Part 8 – Exploring the Best Heating Systems for Your Van

heating systems

It was towards the end of October 2020; we were in the Southern region of Yellowstone National Park and about 3:00 in the morning. I’m pretty sure the teeth chattering that woke me up was my own.

I had to work up the courage to get out from under the covers to check the temp and why the heater we had, had stopped. As I stared at my little REI backpacking thermometer, my eyes kept moving down to the bottom of the scale.

It was 7 degrees inside the van. Now that I had thoroughly messed my head up with this new information, it was time to figure out why the heater was not working anymore. We were using one of those Mr. Buddy heaters that can be used indoors, and for the life of me, there was no restarting it. The cold was winning.

van build series - heating systems
Our van in sub zero temps

So, the only thing I could do was climb back under the covers and pull them over my head.

One of our inaugural trips with the van was a road trip trip to Yellowstone National Park. Very minimal conversion had been done so far. We were on our original insulation idea and the factory plastic wall panels and just an air bed, so, yeah, very basic at this point. Once we got back home, it was time to spend some brainpower on what systems we were going to use.

Here in this 8th post in our Van Build Series, I’ll be going over our heating systems and what we feel is the best option for us that is.

Heating System Options

Van Build Series Heating Systems

When it comes to heating your van, there really are only a few options. So you might be asking, what is the cheapest heating system for my van? Well, the typical and cheapest heating method is the Webasto or Espar model (I call these shoebox heaters) that can be installed under the passenger seat or in another small area in your van.

You can choose diesel or gasoline models that will sip fuel off your main tank to operate and heat the interior of your van. There is also Propex that uses propane to operate, an option for many that plan on using propane to fuel other equipment in their van build.

In my opinion, these options are great for smaller vans or vehicles that just need a bit of heat. For the larger vans, I feel you need something with more power behind it. I suppose you could always install a second shoebox heater in the van. That certainly could be a cheaper way to go.

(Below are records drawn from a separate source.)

Lemma grow_copy_slot t osize size p : alen t = osize -> osize <= size -> slot (grow_copy t osize size) p = 0.
Proof.
  intros Hl Hs. unfold slot. rewrite grow_copy_get by done.
  case_decide; [by destruct (aget t p)|]. by case_decide.
Qed.

Lemma empty_slots_wf t : 0 < alen t -> (forall p, slot t p = 0) -> local_wf t /\ forall i, ~ hashed t i.
Proof.
  intros Hl H0. split.
  - split; [done|]. unfold slots_ok, slots_inj, slots_reach. setoid_rewrite H0. done.
  - intros i (Hi & p & _ & Hp). rewrite H0 in Hp. congruence.
Qed.

(** ** Rebuilding the reverse hash table *)

Section Rehash.
Variables (st : kstate) (t0 : list ipc_entry) (osize : Z).
Hypothesis Ht0 : is_table (k_space st) = t0.
Hypothesis Hsize : is_table_size (k_space st) = alen t0.
Hypothesis Hosize : 0 <= osize <= alen t0.
Hypothesis Hlocal : local_wf t0.
Hypothesis Hempty : forall i, ~ hashed t0 i.
(** Every send entry of the old part has an object, and entry 0 is free. *)
Hypothesis Hsends : forall k e, k < osize -> aget t0 k = Some e ->
  IE_BITS_TYPE (ie_bits e) = MACH_PORT_TYPE_SEND -> 0 < k /\ ie_object e <> IO_NULL.

Definition is_send t k : Prop :=
  exists e, aget t k = Some e /\ IE_BITS_TYPE (ie_bits e) = MACH_PORT_TYPE_SEND.

Lemma is_send_same t t' k : same_entries t t' -> is_send t' k <-> is_send t k.
Proof using All.
  intros H. unfold is_send. split; intros (e & He & Ht).
  - destruct (same_entries_fields _ _ _ _ H He) as (e' & He' & Hb & _). exists e'. by rewrite <- Hb.
  - destruct (same_entries_fields _ _ _ _ (same_entries_sym _ _ H) He) as (e' & He' & Hb & _).
    exists e'. by rewrite <- Hb.
Qed.

Definition rehashed (i : Z) (s : kstate) : Prop :=
  exists t, s = on_space (sp_set_table t) st /\ same_entries t0 t /\ local_wf t /\
    forall k, hashed t k <-> k < i /\ is_send t0 k.

Lemma grow_rehash_correct :
  exists t, grow_rehash osize st = Some (on_space (sp_set_table t) st) /\ same_entries t0 t /\
    local_wf t /\ forall k, hashed t k <-> k < osize /\ is_send t0 k.
Proof using All.
  unfold grow_rehash.
  destruct (for_up_rule rehashed (fun i st =>
    LET entry <- aget (is_table (k_space st)) i ;;
    if IE_BITS_TYPE (ie_bits entry) =? MACH_PORT_TYPE_SEND
    then hash_local_insert st (ie_object entry) i else Some st) (Z.to_nat osize) 0 st) as (s' & Heq & Hr).
  - exists t0. split_and!; [|apply same_entries_refl|done|].
    + destruct st as [sp g]. unfold on_space. cbn in *. subst t0. by destruct sp.
    + intros k. split; [by intros ?%Hempty|]. intros [Hk (e & He & _)]. apply aget_Some_range in He. lia.
  - intros i s Hi (t & -> & Hse & Hw & Hh). cbn [on_space k_space is_table sp_set_table].
    assert (alen t = alen t0) as Hlen by apply Hse.
    destruct (aget_is_Some t i) as [e He]; [lia|]. rewrite He.
    destruct (same_entries_fields _ _ _ _ Hse He) as (e0 & He0 & Hb & Ho & _).
    destruct (Z.eqb_spec (IE_BITS_TYPE (ie_bits e)) MACH_PORT_TYPE_SEND) as [Hs|Hs].
    + rewrite Hb in Hs. destruct (Hsends i e0) as [Hpos Hobj]; [lia|done|done|].
      destruct (ipc_hash_local_insert_correct t i e) as (t' & Hins & Hw' & Hse' & Hh'); [done|lia| |done|congruence|].
      { rewrite Hh. lia. }
      unfold hash_local_insert. cbn [on_space k_space is_table sp_set_table is_table_size k_ghash].
      rewrite Hsize, <- Hlen, Hins. eexists. split; [done|]. exists t'. split_and!; [done| |done|].
      * by eapply same_entries_trans.
      * intros k. rewrite Hh', Hh. split; [intros [[? ?]| ->]|intros [? ?]].
        -- split; [lia|done].
        -- split; [lia|]. by exists e0.
        -- destruct (decide (k = i)); [by right|left]. split; [lia|done].
    + eexists. split; [done|]. exists t. split_and!; try done. intros k. rewrite Hh.
      split; intros [? Hk]; (split; [|done]); [lia|].
      destruct (decide (k = i)) as [->|]; [|lia]. destruct Hk as (x & Hx & ?). simplify_eq. congruence.
  - destruct Hr as (t & -> & Hse & Hw & Hh). exists t. split_and!; try done.
    intros k. rewrite Hh. replace (0 + Z.of_nat (Z.to_nat osize)) with osize by lia. done.
Qed.
End Rehash.

(** ** Moving tree entries into the table *)

Section Move.
Variables (osize size : Z) (sp0 : ipc_space) (told : list ipc_entry) (g0 : ghash).
(** The entries of the tree below, in and above the part that moves. *)
Variables (ign move rest : list (Z * ipc_tree_entry)).
Hypothesis Hos : 0 < osize <= size.
Hypothesis Hsize0 : is_table_size sp0 = size.
Hypothesis Hmove : forall n te, (n, te) ∈ move ->
  tentry_wf (is_self sp0) None n te /\ osize <= MACH_PORT_INDEX n < size.

Definition tree_now (kept todo : list (Z * ipc_tree_entry)) : list (Z * ipc_tree_entry) :=
  ign ++ kept ++ todo ++ rest.

Definition map_now kept todo : gmap Z ipc_tree_entry := list_to_map (tree_now kept todo).

(** The table entry that holds the moved entry [te] named [n]. *)
Definition holds (e : ipc_entry) (n : Z) (te : ipc_tree_entry) : Prop :=
  is_u32 (ie_bits e) /\ IE_BITS_TYPE (ie_bits e) <> 0 /\
  IE_BITS_GEN (ie_bits e) = MACH_PORT_GEN n /\ entry_cap e = tentry_cap te.

(** An entry of the new part after the names [past] were visited. *)
Definition new_entry (past kept : list (Z * ipc_tree_entry)) (k : Z) (e : ipc_entry) : Prop :=
  (ie_bits e = 0 /\ ie_object e = IO_NULL /\ forall p, p ∈ past -> MACH_PORT_INDEX p.1 <> k) \/
  (exists n te, (n, te) ∈ past /\ n ∉ kept.*1 /\ MACH_PORT_INDEX n = k /\ holds e n te /\
     (Z.land (ie_bits e) IE_BITS_COLLISION <> 0 <-> exists p, p ∈ kept /\ MACH_PORT_INDEX p.1 = k)).

Definition state_now t (tot h : Z) (g : ghash) : kstate :=
  mk_kstate (sp_set_total tot (sp_set_hash h (sp_set_table t sp0))) g.

Record moving (past kept todo : list (Z * ipc_tree_entry)) t (tot h : Z) (g : ghash) : Prop := {
  mv_past : move = past ++ todo;
  mv_kept : forall p, p ∈ kept -> p ∈ past;
  mv_sorted : keys_sorted (tree_now kept todo);
  mv_names : NoDup move.*1;
  mv_hash : hash_wf None (map_now kept todo) (state_now t tot h g);
  mv_frame : ghash_frame (is_self sp0) g0 g;
  mv_total : tot = Z.of_nat (base.size (map_now kept todo));
  mv_old : forall k, k < osize -> set_index 0 <$> aget t k = set_index 0 <$> aget told k;
  mv_new : forall k e, osize <= k < size -> aget t k = Some e -> new_entry past kept k e;
  mv_moved : forall n te, (n, te) ∈ past -> n ∉ kept.*1 ->
    exists e, aget t (MACH_PORT_INDEX n) = Some e /\ holds e n te
}.

Lemma moving_alen past kept todo t tot h g : moving past kept todo t tot h g -> alen t = size.
Proof using Hsize0. intros [_ _ _ _ [Hl _ _ _ _ _ _]]. cbn in Hl. congruence. Qed.

Lemma map_now_mid kept n te todo :
  keys_sorted (tree_now kept ((n, te) :: todo)) ->
  map_now kept ((n, te) :: todo) !! n = Some te /\
  map_now kept todo = delete n (map_now kept ((n, te) :: todo)) /\
  keys_sorted (tree_now kept todo) /\
  tree_now (kept ++ [(n, te)]) todo = tree_now kept ((n, te) :: todo).
Proof.
  unfold map_now, tree_now. intros Hs. rewrite (app_assoc ign kept) in Hs.
  rewrite !(app_assoc ign kept). split_and!.
  - apply elem_of_list_to_map; [by apply keys_sorted_NoDup|]. set_solver.
  - cbn [app] in Hs |- *. by rewrite <- (keys_mid_delete n te).
  - by eapply keys_sorted_drop_mid.
  - by app_norm.
Qed.

Lemma same_fields_cap e e' :
  set_index 0 e' = set_index 0 e ->
  ie_bits e' = ie_bits e /\ ie_object e' = ie_object e /\ entry_cap e' = entry_cap e.
Proof. intros [= Hb Ho Hr]. unfold entry_cap. by rewrite Hb, Ho, Hr. Qed.

Lemma new_entry_same past kept k e e' :
  set_index 0 e' = set_index 0 e -> new_entry past kept k e -> new_entry past kept k e'.
Proof.
  intros (Hb & Ho & Hc)%same_fields_cap. unfold new_entry, holds. by rewrite Hb, Ho, Hc.
Qed.

Lemma holds_same e e' n te : set_index 0 e' = set_index 0 e -> holds e n te -> holds e' n te.
Proof. intros (Hb & _ & Hc)%same_fields_cap. unfold holds. by rewrite Hb, Hc. Qed.

Lemma holds_collision e n te :
  holds e n te -> holds (set_bits (Z.lor (ie_bits e) IE_BITS_COLLISION) e) n te.
Proof.
  intros (Hu & Ht & Hg & Hc). unfold holds. cbn.
  rewrite type_set_collision, gen_set_collision. split_and!; [by apply is_u32_lor|done|done|].
  rewrite <- Hc. unfold entry_cap, cap_of. cbn. by rewrite type_set_collision, right_set_collision.
Qed.

Section Step.
Variables (past kept todo : list (Z * ipc_tree_entry)) (t : list ipc_entry) (tot h : Z) (g : ghash).
Variables (n : Z) (te : ipc_tree_entry) (e : ipc_entry).
Hypothesis Hmv : moving past kept ((n, te) :: todo) t tot h g.
Let k := MACH_PORT_INDEX n.
Hypothesis He : aget t k = Some e.

Lemma step_facts :
  tentry_wf (is_self sp0) None n te /\ osize <= k < size /\
  (forall p, p ∈ past -> p.1 <> n) /\ n ∉ kept.*1 /\ new_entry past kept k e.
Proof using All.
  destruct (Hmove n te) as [Hw Hk]; [rewrite (mv_past _ _ _ _ _ _ _ Hmv); set_solver|].
  assert (forall p, p ∈ past -> p.1 <> n) as Hpn.
  { intros p Hp Heq. pose proof (mv_names _ _ _ _ _ _ _ Hmv) as Hnd.
    rewrite (mv_past _ _ _ _ _ _ _ Hmv), fmap_app in Hnd. apply NoDup_app in Hnd as (_ & Hd & _).
    apply (Hd p.1); [by apply list_elem_of_fmap_2|]. rewrite Heq. cbn. set_solver. }
  split_and!; try done; try lia.
  - intros (p & Heq & Hp)%list_elem_of_fmap. apply (Hpn p); [|done]. by apply (mv_kept _ _ _ _ _ _ _ Hmv).
  - by apply (mv_new _ _ _ _ _ _ _ Hmv).
Qed.

(** An entry with this index was moved before. *)
Lemma step_collide :
  ie_bits e <> 0 ->
  IE_BITS_TYPE (ie_bits e) <> 0 /\ IE_BITS_GEN (ie_bits e) <> MACH_PORT_GEN n /\
  moving (past ++ [(n, te)]) (kept ++ [(n, te)]) todo
    (aset t k (set_bits (Z.lor (ie_bits e) IE_BITS_COLLISION) e)) tot h g.
Proof using All.
  intros Hne. destruct step_facts as (Hw & Hk & Hpn & Hnk & [[? _]|Hold]); [done|].
  destruct Hold as (n0 & te0 & Hp0 & Hk0 & Hi0 & Hh & Hc). pose proof Hh as (Hu & Ht & Hg & _).
  assert (n0 <> n) as Hn0 by apply (Hpn _ Hp0).
  split; [done|]. split; [intros Heq; apply Hn0, index_gen_inj; subst k; congruence|].
  set (t' := aset t k _). set (b := Z.lor (ie_bits e) IE_BITS_COLLISION) in *.
  assert (is_u32 b) as Hb by by apply is_u32_lor.
  pose proof (type_set_collision (ie_bits e)) as H1. pose proof (right_set_collision (ie_bits e)) as H2.
  pose proof (gen_set_collision (ie_bits e)) as H3.
  pose proof (fun j => recollide_get t k b e He Hb H1 H2 H3 j) as Hget. fold t' in Hget.
  destruct (map_now_mid kept n te todo (mv_sorted _ _ _ _ _ _ _ Hmv)) as (Hmn & Hmd & Hs & Htn).
  constructor.
  - rewrite (mv_past _ _ _ _ _ _ _ Hmv). by app_norm.
  - intros p. rewrite !elem_of_app. intros [?%(mv_kept _ _ _ _ _ _ _ Hmv)|]; tauto.
  - rewrite Htn. apply (mv_sorted _ _ _ _ _ _ _ Hmv).
  - apply (mv_names _ _ _ _ _ _ _ Hmv).
  - unfold map_now. rewrite Htn. eapply hash_wf_transfer; [apply (mv_hash _ _ _ _ _ _ _ Hmv)|..]; try done; cbn.
    + by eapply same_slots_aset.
    + intros j _. by eapply recollide_object.
    + intros. by eapply recollide_live.
  - apply (mv_frame _ _ _ _ _ _ _ Hmv).
  - unfold map_now. rewrite Htn. apply (mv_total _ _ _ _ _ _ _ Hmv).
  - intros j Hj. rewrite Hget, decide_False by lia. by apply (mv_old _ _ _ _ _ _ _ Hmv).
  - intros j x Hj. rewrite Hget. case_decide as Hjk.
    + subst j. intros [= <-]. right. exists n0, te0. split_and!; [set_solver| |done|by apply holds_collision|].
      * rewrite fmap_app. set_solver.
      * cbn. unfold b. rewrite collision_set_collision. split; [|done]. intros _. exists (n, te).
        split; [set_solver|done].
    + intros Hx. destruct (mv_new _ _ _ _ _ _ _ Hmv j x Hj Hx) as [(? & ? & Hno)|(n1 & te1 & Hp1 & Hk1 & Hi1 & Hh1 & Hc1)].
      * left. split_and!; try done. intros p [Hp| ->%list_elem_of_singleton]%elem_of_app; [by apply Hno|done].
      * right. exists n1, te1. split_and!; try done; [set_solver| |].
        -- rewrite fmap_app. pose proof (Hpn _ Hp1). set_solver.
        -- rewrite Hc1. split; intros (p & Hp & Hpi); exists p; (split; [|done]); [set_solver|].
           apply elem_of_app in Hp as [Hp| ->%list_elem_of_singleton]; [done|]. by cbn in Hpi.
  - intros n1 te1 Hp1 Hk1. rewrite fmap_app in Hk1.
    assert ((n1, te1) ∈ past /\ n1 ∉ kept.*1) as [Hp1' Hk1'] by set_solver.
    destruct (mv_moved _ _ _ _ _ _ _ Hmv n1 te1 Hp1' Hk1') as (x & Hx & Hhx). rewrite Hget.
    case_decide as Hj; [|by exists x]. rewrite Hj in Hx. assert (x = e) as -> by congruence.
    eexists. split; [done|]. by apply holds_collision.
Qed.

Then there are systems that are more detailed. A hydronic heating system is built up from the factory floor using layers of plywood and insulation to encase tubes to move glycol solution throughout the flooring. The heated floors are working to maintain the temperature you have set with your thermostat.

Our Heating System

Our van heating system
tube locations are well marked

We went with the Van Life Tech system, a very robust system. We went with the hydronic heating system they offer. Since our plan was to live in our van full-time eventually, we wanted comfort with some extra benefits. Their system consists of heated floors, a small water heater, a thermostat with wifi, and the ability to add a recirculating shower.

The system uses a glycol solution which is circulated through the tubes, creating heated floors. This same coolant is also heating a heat exchanger, which in turn heats a small 4gal water heater. This water heater supplies hot water for our sink and our exterior shower, which is basically used for the dogs.

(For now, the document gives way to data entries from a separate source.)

(** The sizes before and after the next one. *)
Lemma sizes_around st :
  space_wf its None st ->
  exists size, aget its (next_of st) = Some size /\
    aget its (next_of st - 1) = Some (is_table_size (k_space st)) /\
    (is_table_size (k_space st) = size \/
     is_table_size (k_space st) < size /\ exists nsize, aget its (next_of st + 1) = Some nsize /\ size <= nsize).
Proof using Hits.
  intros Hwf. destruct (wf_sizes _ _ _ Hwf) as (_ & Hs & [size Hsize]). fold (next_of st) in Hs, Hsize.
  exists size. split; [done|]. split; [done|].
  destruct Hits as (l & last & -> & Hinc & _).
  set (i := next_of st) in *. replace (l ++ [last; last]) with ((l ++ [last]) ++ [last]) in * by by rewrite <- app_assoc.
  pose proof (fun a b x y => increasing_aget (l ++ [last]) a b x y Hinc) as Hmono.
  destruct (decide (i < alen (l ++ [last]))) as [Hi|Hi].
  - rewrite aget_app_l in Hs, Hsize by lia. right. split; [eapply Hmono; [exact Hs|exact Hsize|lia]|].
    destruct (decide (i + 1 < alen (l ++ [last]))) as [Hi1|Hi1].
    + destruct (aget_is_Some (l ++ [last]) (i + 1)) as [ns Hns].
      { apply aget_Some_range in Hsize. lia. }
      exists ns. split; [by rewrite aget_app_l|]. eapply Z.lt_le_incl, Hmono; [exact Hsize|exact Hns|lia].
    + exists last. rewrite aget_app_r by lia. split.
      { replace (i + 1 - alen (l ++ [last])) with 0 by lia. done. }
      rewrite aget_app_r in Hsize by (rewrite alen_app in *; unfold alen in *; cbn in *; lia).
      replace (i - alen l) with 0 in Hsize by (rewrite alen_app in *; unfold alen in *; cbn in *; lia).
      injection Hsize as ->. done.
  - left. assert (i = alen (l ++ [last])) as Hi'.
    { apply aget_Some_range in Hsize. rewrite alen_app in Hsize. unfold alen in *. cbn in *. lia. }
    rewrite aget_app_r in Hsize by lia. replace (i - alen (l ++ [last])) with 0 in Hsize by lia.
    injection Hsize as <-. rewrite alen_app in Hi'. change (alen [last]) with 1 in Hi'.
    rewrite aget_app_l in Hs by (rewrite alen_app; change (alen [last]) with 1; lia).
    rewrite aget_app_r in Hs by lia. replace (i - 1 - alen l) with 0 in Hs by lia. by injection Hs.
Qed.

(** ** Growing *)

Definition grow_post st (kr : kern_return) st' : Prop :=
  good st' /\ (active st' -> next_of st <= next_of st') /\
  (calm -> same_self st st') /\
  match kr with
  | KERN_SUCCESS => active st' ->
      (growing st = false -> next_of st < next_of st') /\
      (waits_end -> growing st' = true -> next_of st < next_of st')
  | KERN_NO_SPACE => st' = st /\ aget its (next_of st) = Some (is_table_size (k_space st))
  | KERN_RESOURCE_SHORTAGE => exists j, memory j = false
  | _ => False
  end.

Lemma next_range st : space_wf its None st -> 1 <= next_of st < alen its.
Proof using Hits.
  intros Hwf. destruct (wf_sizes _ _ _ Hwf) as (_ & Hs & [x Hx]). fold (next_of st) in Hs, Hx.
  apply aget_Some_range in Hs, Hx. lia.
Qed.

Section GrowOnce.
Variables (k : nat) (st : kstate) (size nsize : Z).
Hypothesis Hwf : space_wf its None st.
Hypothesis Hgood : good st.
Hypothesis Hsize : aget its (next_of st) = Some size.
Hypothesis Hnsize : aget its (next_of st + 1) = Some nsize.
Hypothesis Hlt : is_table_size (k_space st) < size <= nsize.
Let st1 := on_space (sp_set_growing false) (window k (on_space (sp_set_growing true) st)).

Lemma grow_window :
  good st1 /\ growing st1 = false /\ (calm -> same_self st st1) /\
  (active st1 -> next_of st1 = next_of st /\ is_table_size (k_space st1) = is_table_size (k_space st)).
Proof using All.
  assert (good (window k (on_space (sp_set_growing true) st))) as Hg
    by (apply good_window, good_growing, Hgood).
  split; [by apply good_growing|]. split; [done|].
  split; [intros Hcalm; exact (proj1 (Hcalm k (on_space (sp_set_growing true) st) (wf_active _ _ _ Hwf)))|]. intros Ha.
  assert (next_of st1 = next_of st) as Hn by (apply (rely_growing Hrely k (on_space (sp_set_growing true) st)); done).
  split; [done|]. assert (space_wf its None st1) as Hwf1 by (apply space_wf_growing; by apply Hg).
  destruct (wf_sizes _ _ _ Hwf1) as (_ & Hs1 & _). destruct (wf_sizes _ _ _ Hwf) as (_ & Hs & _).
  fold (next_of st1) in Hs1. fold (next_of st) in Hs. congruence.
Qed.

Lemma grow_installed :
  active st1 ->
  exists st2, grow_install (is_table_size (k_space st)) size nsize (next_of st + 1) st1 = Some st2 /\
    good st2 /\ same_self st1 st2 /\ growing st2 = false /\ next_of st2 = next_of st + 1.
Proof using All.
  intros Ha. destruct grow_window as (Hg & Hgr & _ & Hn). destruct (Hn Ha) as [Hn1 Hs1].
  assert (space_wf its None st1) as Hwf1 by by apply Hg.
  destruct (grow_install_correct its Hits st1 size nsize) as (st2 & Heq & Hwf2 & Hcaps & _ & Hself2 & Hgr2 & _ & Hnx2);
    try done; fold (next_of st1) in *; rewrite ?Hn1, ?Hs1; try done.
  rewrite Hs1, Hn1 in Heq. exists st2. split; [done|]. split; [|split_and!].
  - eapply good_same; [|exact Hg]. intros _. done.
  - split; [apply (wf_active _ _ _ Hwf2)|done].
  - rewrite <- Hgr. done.
  - rewrite <- Hn1. done.
Qed.
End GrowOnce.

This system also uses a shoebox heater to help maintain interior temperatures with an interior air vent. One area that we did overlook was the installation location of the air vent, it points directly at our refrigerator, this, in turn, makes the fridge work harder, not to mention the heated floor below the fridge. So, this is an area we’ll be working on at some point.

When the installation is complete, you can easily see where the tubes (as seen in the photo above) are running so that you do not screw or nail anything into the tubes themselves. Their website goes way deeper into the specs of their system, and I merely covered the basics.

Pros and Cons

Pros: With the heated floor system, the entire flooring area of the van is heated, except the cab area. So, if you have water tanks installed inside, then you’ll have to do something to help reduce the heat transfer to your tanks.

Which, honestly, is something we are still working on. We make little changes here and there to help reduce it. There are no cold spots in the van, even when it is -3 degrees outside and 70 degrees inside. Another major positive is the power consumption, on average it only uses about 40w.

Cons (but not really): The installation does increase the height of your floor, so it’s something to keep in mind when you are planning. If you have interior water tanks sitting on the floor, they will be heated. If you plan on having a garage area, this will also be heated. You just have to keep this in mind when designing your conversion.


For us, the Van Life Tech system was the only way to go. Not only do we know it’ll keep the interior comfortable when temps are extremely low outside, but I can monitor it when I’m away from the van.

We do not want our two girls to be cold when we are out enjoying the slopes. As far as cost goes, it is not cheap, but for us, well worth the cost for comfort and peace of mind in our heating system.